_BRIEF_
Lines before the one with "SdBusReplyMethodError _ => 1" are left out; return that line and all that follow it, exactly, through the end of the data.

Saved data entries
(** A call and the type of what it gives back.  A result [Z] is the return
    value; [Z * X] is the return value and the object written through a
    pointer argument; where the caller looks at [errno] it is a component. *)
Inductive call : Set -> Type :=
  (* time and timers *)
  | ClockGettime (clk : Z) : call (Z * timespec)
  | ClockNanosleep (clk : Z) (ts : timespec) : call Z
  | TimerCreate (clk : Z) (h : handler) : call (Z * Z)
  | TimerSettime (timer flags : Z) (its : itimerspec) : call Z
  | TimerDelete (timer : Z) : call Z
  | Usleep (us : Z) : call Z
  (* processes and scheduling *)
  | Getpid : call Z
  | SysconfNproc : call Z
  | SchedSetaffinity (pid cpuset : Z) : call Z
  | SchedSetattr (pid : Z) (attr : sched_attr_tt) : call Z
  | PidfdOpen (pid : Z) : call Z
  | PidfdSendSignal (pidfd sig : Z) : call Z
  | Sigaction (sig : Z) : call Z
  (* files and memory *)
  | Opendir (path : list byte) : call (option (list dirent))
  | ReadFile (path : list byte) : call (option (list byte))
  | FopenWrite (path : list byte) : call bool
  | FputLine (line : list byte) : call unit
  | Fclose : call unit
  | Malloc (size : Z) : call bool
  | Free (addr : Z) : call unit
  | Close (fd : Z) : call Z
  (* sockets and event loop *)
  | EpollCreate1 : call Z
  | EpollCtl (efd op fd : Z) : call Z
  | EpollWait (efd : Z) : call (Z * Z * Z)
  | Socket : call Z
  | Access (path : list byte) : call Z
  | Unlink (path : list byte) : call Z
  | Mkdir (path : list byte) (mode : Z) : call Z
  | Bind (fd : Z) (path : list byte) : call Z
  | Chmod (path : list byte) (mode : Z) : call Z
  | Recvfrom (fd size : Z) : call (Z * Z * list byte)
  | Sendto (fd : Z) (msg : dmiss_status) (path : list byte) : call Z
  (* libsystemd *)
  | SdEventDefault : call (Z * Z)
  | SdEventUnref (event : Z) : call unit
  | SdBusNew : call (Z * Z)
  | SdBusSetDescription (bus : Z) (desc : list byte) : call Z
  | SdBusSetTrusted (bus : Z) (b : bool) : call Z
  | SdBusSetAddress (bus : Z) (addr : list byte) : call Z
  | SdBusStart (bus : Z) : call Z
  | SdBusAttachEvent (bus event : Z) : call Z
  | SdBusUnref (bus : Z) : call unit
  | SdBusFlushCloseUnref (bus : Z) : call unit
  | SdBusCallMethod (bus : Z) (dest path iface member : list byte) (args : list (list byte))
      : call (Z * Z)
  | SdBusMessageReadArray (reply : Z) : call (Z * list byte)
  | SdBusMessageReadBTT (reply : Z) : call (Z * (Z * Z * Z))
  | SdBusErrorFree : call unit
  | SdBusMessageUnref (reply : Z) : call unit
  (* the serving side of libtrpc; failing socket calls give errno as well *)
  | SocketInet : call (Z * Z)
  | Setsockopt (fd level optname val : Z) : call (Z * Z)
  | BindInet (fd port : Z) : call (Z * Z)
  | Listen (fd : Z) : call (Z * Z)
  | Accept4 (fd : Z) : call (Z * Z)
  | SdId128Randomize : call (Z * Z)
  | SdBusSetFd (bus fd : Z) : call Z
  | SdBusSetServer (bus : Z) (b : bool) (id : Z) : call Z
  | SdBusSetAnonymous (bus : Z) (b : bool) : call Z
  | SdBusNegotiateCreds (bus : Z) (b : bool) : call Z
  | SdBusSetSender (bus : Z) (sender : list byte) : call Z
  | SdBusAddObjectVtable (bus : Z) (path iface : list byte) : call Z
  | SdEventAddIo (event fd : Z) : call (Z * Z)
  | SdEventSourceUnref (source : Z) : call unit
  | SdBusMessageReadS (m : Z) : call (Z * list byte)
  | SdBusMessageReadSS (m : Z) : call (Z * (list byte * list byte))
  | SdBusReplyMethodError (m : Z) : call Z
  | SdBusReplyMethodReturn (m : Z) (body : option (Z * Z * Z)) : call Z
  | SdBusMessageNewMethodReturn (m : Z) : call (Z * Z)
  | SdBusMessageAppendArray (reply : Z) (bytes : list byte) : call Z
  | SdBusMessageSend (reply : Z) : call Z
  (* the functions of trpc_server_ops_t, which belong to the serving program *)
  | CbRegister (name : list byte) : call unit
  | CbSchedinfo (name : list byte) : call (list byte)
  | CbDmiss (name task : list byte) : call unit
  | CbSync (name : list byte) : call (Z * timespec)
  (* libbpf *)
  | BpfOpen (p : bpf_prog) : call bool
  | BpfLoad (p : bpf_prog) : call Z
  | RingBufferNew (p : bpf_prog) : call bool
  | BpfAttach (p : bpf_prog) : call Z
  | PthreadCreate (p : bpf_prog) : call Z
  | PthreadJoin (p : bpf_prog) : call Z
  | RingBufferPoll (p : bpf_prog) (timeout_ms : Z) : call Z
  | RingBufferFree (p : bpf_prog) : call unit
  | BpfDestroy (p : bpf_prog) : call unit
  | BpfMapUpdate (p : bpf_prog) (pid : Z) : call Z
  | BpfMapDelete (p : bpf_prog) (pid : Z) : call Z
  (* the orchestrator: its event loop, threads and gRPC server *)
  | SdEventNew : call (Z * Z)
  | SdEventRun (event usec : Z) : call Z
  | ThreadStart (t : orch_thread) : call bool
  | ThreadJoin (t : orch_thread) : call unit
  | GrpcBuildAndStart (addr : list byte) : call bool
  | GrpcShutdown : call unit
  (* the sample applications *)
  | PrctlSetName (name : list byte) : call Z
  | PrctlGetName : call (Z * list byte)
  | SchedSetscheduler (pid policy priority : Z) : call Z
  | SigprocmaskBlock (sig : Z) : call Z
  | TimerCreateSignal (clk sig : Z) : call (Z * Z)
  (* the test programs of libtrpc *)
  | SdEventLoop (event : Z) : call Z.

Record event := Event { ev_ty : Set; ev_call : call ev_ty; ev_ret : ev_ty }.
Arguments Event {ev_ty} ev_call ev_ret.

(** The results of calls may depend on everything that happened before. *)
Class Kernel := { kresp : forall {A : Set}, list event -> call A -> A }.

(** A kernel in which every call succeeds with plain results. *)
Definition default_reply {A : Set} (c : call A) : A :=
  match c in call A return A with
  | ClockGettime _ => (0, ts_zero)
  | ClockNanosleep _ _ => 0
  | TimerCreate _ _ => (0, 1)
  | TimerSettime _ _ _ => 0
  | TimerDelete _ => 0
  | Usleep _ => 0
  | Getpid => 100
  | SysconfNproc => 4
  | SchedSetaffinity _ _ => 0
  | SchedSetattr _ _ => 0
  | PidfdOpen _ => 5
  | PidfdSendSignal _ _ => 0
  | Sigaction _ => 0
  | Opendir _ => Some []
  | ReadFile _ => Some []
  | FopenWrite _ => true
  | FputLine _ => tt
  | Fclose => tt
  | Malloc _ => true
  | Free _ => tt
  | Close _ => 0
  | EpollCreate1 => 3
  | EpollCtl _ _ _ => 0
  | EpollWait _ => (1, 0, 0)
  | Socket => 4
  | Access _ => 0
  | Unlink _ => 0
  | Mkdir _ _ => 0
  | Bind _ _ => 0
  | Chmod _ _ => 0
  | Recvfrom _ _ => (-1, EAGAIN, [])
  | Sendto _ _ _ => 0
  | SdEventDefault => (0, 1)
  | SdEventUnref _ => tt
  | SdBusNew => (0, 2)
  | SdBusSetDescription _ _ => 0
  | SdBusSetTrusted _ _ => 0
  | SdBusSetAddress _ _ => 0
  | SdBusStart _ => 0
  | SdBusAttachEvent _ _ => 0
  | SdBusUnref _ => tt
  | SdBusFlushCloseUnref _ => tt
  | SdBusCallMethod _ _ _ _ _ _ => (0, 9)
  | SdBusMessageReadArray _ => (0, [])
  | SdBusMessageReadBTT _ => (0, (1, 0, 0))
  | SdBusErrorFree => tt
  | SdBusMessageUnref _ => tt
  | SocketInet => (4, 0)
  | Setsockopt _ _ _ _ => (0, 0)
  | BindInet _ _ => (0, 0)
  | Listen _ => (0, 0)
  | Accept4 _ => (6, 0)
  | SdId128Randomize => (0, 7)
  | SdBusSetFd _ _ => 0
  | SdBusSetServer _ _ _ => 0
  | SdBusSetAnonymous _ _ => 0
  | SdBusNegotiateCreds _ _ => 0
  | SdBusSetSender _ _ => 0
  | SdBusAddObjectVtable _ _ _ => 0
  | SdEventAddIo _ _ => (0, 8)
  | SdEventSourceUnref _ => tt
  | SdBusMessageReadS _ => (1, [])
  | SdBusMessageReadSS _ => (1, ([], []))
  | SdBusReplyMethodError _ => 1
  | SdBusReplyMethodReturn _ _ => 1
  | SdBusMessageNewMethodReturn _ => (0, 9)
  | SdBusMessageAppendArray _ _ => 0
  | SdBusMessageSend _ => 1
  | CbRegister _ => tt
  | CbSchedinfo _ => []
  | CbDmiss _ _ => tt
  | CbSync _ => (1, ts_zero)
  | BpfOpen _ => true
  | BpfLoad _ => 0
  | RingBufferNew _ => true
  | BpfAttach _ => 0
  | PthreadCreate _ => 0
  | PthreadJoin _ => 0
  | RingBufferPoll _ _ => 0
  | RingBufferFree _ => tt
  | BpfDestroy _ => tt
  | BpfMapUpdate _ _ => 0
  | BpfMapDelete _ _ => 0
  | SdEventNew => (0, 1)
  | SdEventRun _ _ => 1
  | ThreadStart _ => true
  | ThreadJoin _ => tt
  | GrpcBuildAndStart _ => true
  | GrpcShutdown => tt
  | PrctlSetName _ => 0
  | PrctlGetName => (0, zeros 16)
  | SchedSetscheduler _ _ _ => 0
  | SigprocmaskBlock _ => 0
  | TimerCreateSignal _ _ => (0, 1)
  | SdEventLoop _ => 0
  end.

_TASK RESPONSE_
  | SdBusReplyMethodError _ => 1
  | SdBusReplyMethodReturn _ _ => 1
  | SdBusMessageNewMethodReturn _ => (0, 9)
  | SdBusMessageAppendArray _ _ => 0
  | SdBusMessageSend _ => 1
  | CbRegister _ => tt
  | CbSchedinfo _ => []
  | CbDmiss _ _ => tt
  | CbSync _ => (1, ts_zero)
  | BpfOpen _ => true
  | BpfLoad _ => 0
  | RingBufferNew _ => true
  | BpfAttach _ => 0
  | PthreadCreate _ => 0
  | PthreadJoin _ => 0
  | RingBufferPoll _ _ => 0
  | RingBufferFree _ => tt
  | BpfDestroy _ => tt
  | BpfMapUpdate _ _ => 0
  | BpfMapDelete _ _ => 0
  | SdEventNew => (0, 1)
  | SdEventRun _ _ => 1
  | ThreadStart _ => true
  | ThreadJoin _ => tt
  | GrpcBuildAndStart _ => true
  | GrpcShutdown => tt
  | PrctlSetName _ => 0
  | PrctlGetName => (0, zeros 16)
  | SchedSetscheduler _ _ _ => 0
  | SigprocmaskBlock _ => 0
  | TimerCreateSignal _ _ => (0, 1)
  | SdEventLoop _ => 0
  end.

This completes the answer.